• **The records**
(* ===== verification/Calendar.v ===== *)
(** * Calendar: the timestamps of the state
    ([cdenv-cli/src/create.rs], from [current_timestamp])

    Days and seconds are [i64] values; a count of seconds that fits has a count of days far from
    the bounds, so the arithmetic on [Z] is the arithmetic of the code. *)

From S2P Require Import Prelude Text Utf8 Net Identity Workspace Status Storage WorkspaceState.

Local Open Scope Z_scope.

(** ** Dates *)

(** [x.div_euclid(n)] and [x / n] agree with [Z.div] where they are used: the divisors are positive
    and the plain divisions have nonnegative dividends.
    @src cdenv-cli/src/create.rs:658-671 civil_date_from_days *)
Definition civil_date_from_days (days_since_epoch : Z) : Z * Z * Z :=
  let shifted := days_since_epoch + 719468 in
  let era := shifted / 146097 in
  let day_of_era := shifted - era * 146097 in
  let year_of_era :=
    (day_of_era - day_of_era / 1460 + day_of_era / 36524 - day_of_era / 146096) / 365 in
  let year := year_of_era + era * 400 in
  let day_of_year := day_of_era - (365 * year_of_era + year_of_era / 4 - year_of_era / 100) in
  let month_prime := (5 * day_of_year + 2) / 153 in
  let day := day_of_year - (153 * month_prime + 2) / 5 + 1 in
  let month := month_prime + (if month_prime <? 10 then 3 else -9) in
  (year + (if month <=? 2 then 1 else 0), month, day).

(** [{value:0width$}] of a nonnegative value. *)
Definition zero_padded (width : nat) (value : Z) : str :=
  let digits := to_string (Z.to_N value) in
  replicate (width - length digits) 48%N ++ digits.

(** @src cdenv-cli/src/create.rs:648-656 format_unix_timestamp *)
Definition format_unix_timestamp (seconds : Z) : str :=
  let days := seconds / 86400 in
  let seconds_of_day := seconds mod 86400 in
  let '(year, month, day) := civil_date_from_days days in
  let hour := seconds_of_day / 3600 in
  let minute := seconds_of_day mod 3600 / 60 in
  let second := seconds_of_day mod 60 in
  zero_padded 4 year ++ $"-" ++ zero_padded 2 month ++ $"-" ++ zero_padded 2 day ++ $"T"
  ++ zero_padded 2 hour ++ $":" ++ zero_padded 2 minute ++ $":" ++ zero_padded 2 second ++ $"Z".

(** [SystemTime::now().duration_since(UNIX_EPOCH)]: the seconds since the epoch, or [None] when the
    clock is before it.
    @src cdenv-cli/src/create.rs:637-646 current_timestamp *)
Definition current_timestamp (clock : option N) : option StateTimestamp :=
  match clock with
  | None => None
  | Some seconds =>
      if (seconds <=? 2 ^ 63 - 1)%N then StateTimestamp_parse (format_unix_timestamp (Z.of_N seconds)) else None
  end.

(** ** The Gregorian calendar *)

Definition is_leap (year : Z) : bool :=
  (year mod 4 =? 0) && negb (year mod 100 =? 0) || (year mod 400 =? 0).

Definition days_in_month (year month : Z) : Z :=
  if month =? 2 then (if is_leap year then 29 else 28)
  else if (month =? 4) || (month =? 6) || (month =? 9) || (month =? 11) then 30 else 31.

• **What the task asks**
Could you write out exactly the lines above, starting at the first one and ending with the line that has "Definition format_unix_timestamp (seconds"?

• **Task output**
(* ===== verification/Calendar.v ===== *)
(** * Calendar: the timestamps of the state
    ([cdenv-cli/src/create.rs], from [current_timestamp])

    Days and seconds are [i64] values; a count of seconds that fits has a count of days far from
    the bounds, so the arithmetic on [Z] is the arithmetic of the code. *)

From S2P Require Import Prelude Text Utf8 Net Identity Workspace Status Storage WorkspaceState.

Local Open Scope Z_scope.

(** ** Dates *)

(** [x.div_euclid(n)] and [x / n] agree with [Z.div] where they are used: the divisors are positive
    and the plain divisions have nonnegative dividends.
    @src cdenv-cli/src/create.rs:658-671 civil_date_from_days *)
Definition civil_date_from_days (days_since_epoch : Z) : Z * Z * Z :=
  let shifted := days_since_epoch + 719468 in
  let era := shifted / 146097 in
  let day_of_era := shifted - era * 146097 in
  let year_of_era :=
    (day_of_era - day_of_era / 1460 + day_of_era / 36524 - day_of_era / 146096) / 365 in
  let year := year_of_era + era * 400 in
  let day_of_year := day_of_era - (365 * year_of_era + year_of_era / 4 - year_of_era / 100) in
  let month_prime := (5 * day_of_year + 2) / 153 in
  let day := day_of_year - (153 * month_prime + 2) / 5 + 1 in
  let month := month_prime + (if month_prime <? 10 then 3 else -9) in
  (year + (if month <=? 2 then 1 else 0), month, day).

(** [{value:0width$}] of a nonnegative value. *)
Definition zero_padded (width : nat) (value : Z) : str :=
  let digits := to_string (Z.to_N value) in
  replicate (width - length digits) 48%N ++ digits.

(** @src cdenv-cli/src/create.rs:648-656 format_unix_timestamp *)
Definition format_unix_timestamp (seconds : Z) : str :=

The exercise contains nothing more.